Automatic Blocking of Extremist Videos being conducted by Google, Facebook: Reuters
To remove extremist content from their sites, some of the web’s biggest destinations for watching videos have quietly started using automation, reports Reuters.
Internet companies are under pressure from governments to eradicate violent propaganda from their sites and are eager to do so and the move is a major step forward in that direction. Various governments are making the demands as attacks by extremists proliferate ranging from Syria to Belgium and the United States.
With the aim to block or rapidly take down Islamic State videos and other similar material, YouTube and Facebook are among the sites who are deploying such systems, reports Reuters.
To identify and remove copyright-protected content on video sites, the websites used such technology originally. The technology removes all content with fingerprints that match “hashes” rapidly form the websites. The technology looks out and finds these “hashes” which are a type of unique digital fingerprint that internet companies automatically assign to specific videos. While such a system would not automatically block videos that have not been seen before, it would catch attempts to repost content already identified as unacceptable.
Reuters claims that numerous people familiar with the technology said that posted videos could be checked against a database of banned content to identify new postings of, say, a beheading or a lecture inciting violence but the companies would not confirm that they are using the method or talk about how it might be employed.

As internet companies continue to discuss the issue internally and with competitors and other interested parties, the use of the new technology is likely to be refined over time.
Internet companies including Alphabet Inc's YouTube, Twitter Inc, Facebook Inc and CloudFlare held a call to discuss options, including a content-blocking system put forward by the private Counter Extremism Project in late April amid pressure from U.S. President Barack Obama and other U.S. and European leaders concerned about online radicalization.
Addressing issues such as terrorism, free speech and the lines between government and corporate authority is central but difficult and the discussions underscored these issues.
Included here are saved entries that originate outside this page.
(** C36. The loop of 20 attempts gives out the first number beyond all earlier
    ones that no application uses, with a reference that reads back as it, and
    advances the sequence to it; it only gives up when at least 20 applications
    carry a reference that is not the one of their number. *)
Theorem allocation_ends (s : Session) :
  let d := s_db s in
  va_ok d -> last_number d + Z.of_nat ALLOCATION_ATTEMPTS <= SEQUENCE_MAX ->
  match (allocate_application_numbers s).1 with
  | Ok (n, reference) =>
      last_number d < n <= last_number d + 1 + Z.of_nat (length (foreign d)) /\
      number_in_use n d = false /\ (forall n', last_number d < n' < n -> number_in_use n' d = true) /\
      parse_application_number_from_reference (Some reference) = Some n /\
      (allocate_application_numbers s).2 = seq_moved n s
  | Raise e => e = NO_NUMBER /\ (ALLOCATION_ATTEMPTS <= length (foreign d))%nat
  end.
Proof.
  intros d Hd Hmax. destruct (allocation_cases s Hd Hmax) as [(n & Hn & Hu & Hall & ->)|[Hf ->]]; [|by split].
  pose proof (vo_sequence d Hd). assert (va_last_value d <= last_number d) by (unfold last_number; lia). fold d in Hn.
  split_and!; [lia|lia|exact Hu|exact Hall|apply parse_format_reference; lia|done].
Qed.

(** ** Submission *)

Lemma existsb_numbers n d :
  number_in_use n d = false ->
  existsb (fun b => va_application_number b =? n) (values (va_apps d)) = false /\
  existsb (fun b => bool_decide (va_reference_number b = format_reference_number n)) (values (va_apps d)) = false.
Proof.
  unfold number_in_use. induction (values (va_apps d)) as [|a l IH]; [done|]. cbn.
  intros [[H1 H2]%orb_false_iff H%IH]%orb_false_iff. by rewrite H1, H2.
Qed.

(** The tables with the new row and its role. *)
Definition submitted (a : VirtualAssistantApplication) (rid : string) d : va_db :=
  d <| va_apps ::= <[va_id a := a]> |> <| va_app_roles ::= <[rid := Role rid (va_id a) (va_roles a) Pending]> |>.

Lemma store_run i c role n (s : Session) :
  number_in_use n (s_db s) = false -> 0 <= n < 2 ^ 31 ->
  va_apps (s_db s) !! s_ids s 0%nat = None -> va_app_roles (s_db s) !! s_ids s 1%nat = None ->
  let a := _build_application i c role (format_reference_number n) n (s_ids s 0%nat) in
  let d' := submitted a (s_ids s 1%nat) (s_db s) in
  store_application (_build_application i c role (format_reference_number n) n) role s
  = (Ok a, Prelude.Session d' d' (s_out s) (s_clock s) (fun k => s_ids s (S (S k)))).
Proof.
  intros [H1 H2]%existsb_numbers Hn Hid Hrid. unfold store_application, insert_application, insert_app_role, bind, gets, uuid4.
  cbn [s_db s_ids va_application_number va_id va_reference_number _build_application guard_exn].
  assert ((- 2 ^ 31 <=? n) && (n <? 2 ^ 31) = true) as -> by (apply andb_true_iff; lia).
  unfold guard_exn. rewrite H1, H2, Hid, (bool_decide_eq_true_2 (None = None)) by done. cbn.
  rewrite Hrid, (bool_decide_eq_true_2 (None = None)) by done. done.
Qed.

Lemma insert_run i c role (s : Session) :
  va_ok (s_db s) -> (length (foreign (s_db s)) < ALLOCATION_ATTEMPTS)%nat -> last_number (s_db s) + 21 < 2 ^ 31 ->
  (forall k, va_apps (s_db s) !! s_ids s k = None /\ va_app_roles (s_db s) !! s_ids s k = None) ->
  exists n, last_number (s_db s) < n <= last_number (s_db s) + 1 + Z.of_nat (length (foreign (s_db s))) /\
    number_in_use n (s_db s) = false /\
    let a := _build_application i c role (format_reference_number n) n (s_ids s 0%nat) in
    let d' := submitted a (s_ids s 1%nat) (counted n (s_db s)) in
    insert_attempts INSERT_ATTEMPTS "None" i c role s
    = (Ok a, Prelude.Session d' d' (s_out s) (s_clock s) (fun k => s_ids s (S (S k)))).
Proof.
  intros Hd Hf Hb Hids. pose proof (vo_sequence _ Hd) as Hseq.
  assert (1 <= last_number (s_db s)) as H1 by (unfold last_number; lia).
  destruct (allocation_cases s Hd) as [(n & Hn & Hu & _ & Hrun)|[Hmany _]];
    [unfold SEQUENCE_MAX, ALLOCATION_ATTEMPTS; lia| |lia].
  exists n. split; [exact Hn|]. split; [exact Hu|]. unfold INSERT_ATTEMPTS. cbn [insert_attempts].
  unfold bind at 1. rewrite Hrun. unfold bind at 1, catch at 1, bind at 1.
  rewrite store_run; [done|exact Hu|unfold ALLOCATION_ATTEMPTS in *; lia|apply (Hids 0%nat)|apply (Hids 1%nat)].
Qed.

Lemma values_insert k a d :
  va_apps d !! k = None -> values (<[k := a]> (va_apps d)) ≡ₚ a :: values (va_apps d).
Proof. intros Hk. unfold values. by rewrite map_to_list_insert. Qed.

Lemma foreign_submitted a rid n d :
  va_apps d !! va_id a = None -> is_foreign a = false ->
  length (foreign (submitted a rid (counted n d))) = length (foreign d).
Proof.
  intros Ha Hown. unfold foreign, submitted, counted. cbn.
  unfold select_where. rewrite (values_insert _ a d Ha), filter_cons_False; [done|]. by rewrite Hown.
Qed.

Lemma submitted_ok a rid d :
  let n := va_application_number a in
  va_ok d -> last_number d < n <= SEQUENCE_MAX -> number_in_use n d = false ->
  va_reference_number a = format_reference_number n -> va_apps d !! va_id a = None ->
  va_ok (submitted a rid (counted n d)).
Proof.
  intros n [Hs Hk Hu] Hn Hfree Href Hid.
  assert (1 <= n) as Hn0 by (unfold last_number in Hn; lia).
  assert (forall k b, va_apps d !! k = Some b -> va_application_number b <> n /\ va_reference_number b <> format_reference_number n) as Hnew.
  { intros k b Hb. split; intros He; (enough (number_in_use n d = true) by congruence); apply number_in_use_true; eauto. }
  split; cbn; fold n.
  - lia.
  - intros k b [[<- <-]|[_ Hb]]%lookup_insert_Some; [fold n; split; [done|lia]|by apply Hk].
  - intros k k' b b' [[<- <-]|[_ Hb]]%lookup_insert_Some [[<- <-]|[_ Hb']]%lookup_insert_Some.
    + done.
    + destruct (Hnew _ _ Hb'). fold n. rewrite ?Href. intros [He|He]; congruence.
    + destruct (Hnew _ _ Hb). fold n. rewrite ?Href. intros [He|He]; congruence.
    + by apply Hu.
Qed.

Lemma last_submitted a rid d :
  va_ok (submitted a rid (counted (va_application_number a) d)) -> last_number d < va_application_number a ->
  last_number (submitted a rid (counted (va_application_number a) d)) = va_application_number a.
Proof.
  intros [Hs _ _] Hn. unfold last_number in *. cbn in *. apply Z.max_r, max_of_lub; [lia|].
  intros x (b & <- & [k Hb]%list_elem_of_In%elem_of_values)%list_elem_of_In%in_map_iff. cbn in Hb.
  apply lookup_insert_Some in Hb as [[_ <-]|[_ Hb]]; [done|]. pose proof (max_number_le _ _ _ Hb). lia.
Qed.

(** The tables the mails and the notes leave alone. *)
Definition core d := (va_apps d, va_app_roles d, va_last_value d, va_is_called d).

Lemma notify_runs user rows : never_raises (notify_applicant user rows) /\ keeps core (notify_applicant user rows).
Proof.
  unfold notify_applicant, insert_notification. split.
  - destruct user as [u|]; [|done]. intros s. destruct (is_empty u); [done|].
    apply never_raises_catch. by intros e s'.
  - keeps.
Qed.

Lemma mails_run mail inbox primary rows :
  never_raises (send_mails mail inbox primary rows) /\ keeps core (send_mails mail inbox primary rows).
Proof.
  split; [|unfold send_mails; keeps]. intros s. unfold send_mails. destruct mail; [|done].
  destruct (is_empty inbox); [done|]. cbn. unfold bind. cbn.
  match goal with |- is_ok (for_each _ _ ?s0).1 = true => generalize s0 end.
  induction rows as [|a rows IH]; [done|]. intros s'. apply IH.
Qed.

Lemma run_request_core {A} clock ids (m : VA A) d (b : A) K :
  (exists s', m (open_session clock ids d) = (Ok b, s') /\ good (fun d' => core d' = K) s') ->
  (run_request clock ids m d).1 = Ok b /\ core (run_request clock ids m d).2 = K.
Proof. intros (s' & H & Hc & _). unfold run_request. by rewrite H. Qed.

Lemma existing_submitted email a rid n d :
  va_apps d !! va_id a = None -> undecided email (va_roles a) a = true ->
  is_Some (existing_application email (va_roles a) (submitted a rid (counted n d))).
Proof.
  intros Ha Hu. unfold existing_application. destruct (List.find _ _) eqn:Hf; [by eexists|]. exfalso.
  pose proof (find_none _ _ Hf a) as Hn. rewrite Hu in Hn. enough (true = false) by done. apply Hn.
  apply list_elem_of_In, elem_of_values. exists (va_id a).
  cbn. by rewrite lookup_insert_eq.
Qed.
The companies have typically been wary of outside intervention in how their sites should be policed and none of the companies at this point has embraced the anti-extremist group's system.
“It’s a little bit different than copyright or child pornography, where things are very clearly illegal,” said Seamus Hughes, deputy director of George Washington University’s Program on Extremism.
Hughes said that different web companies draw the line in different places with regards to extremist content which exists on a spectrum.
The process of users flagging content that violates their terms of service is the primary way that internet companies rely to identify inappropriate content on the web. Human editors then delete postings found to be in violation after individually reviewing flagged material.

Reuters quoted sources as saying that out of concern that terrorists might learn how to manipulate their systems or that repressive regimes might insist the technology be used to censor opponents, the companies that are now using automation are not publicly discussing it.
“There's no upside in these companies talking about it. Why would they brag about censorship?” said Matthew Prince, chief executive of content distribution company CloudFlare.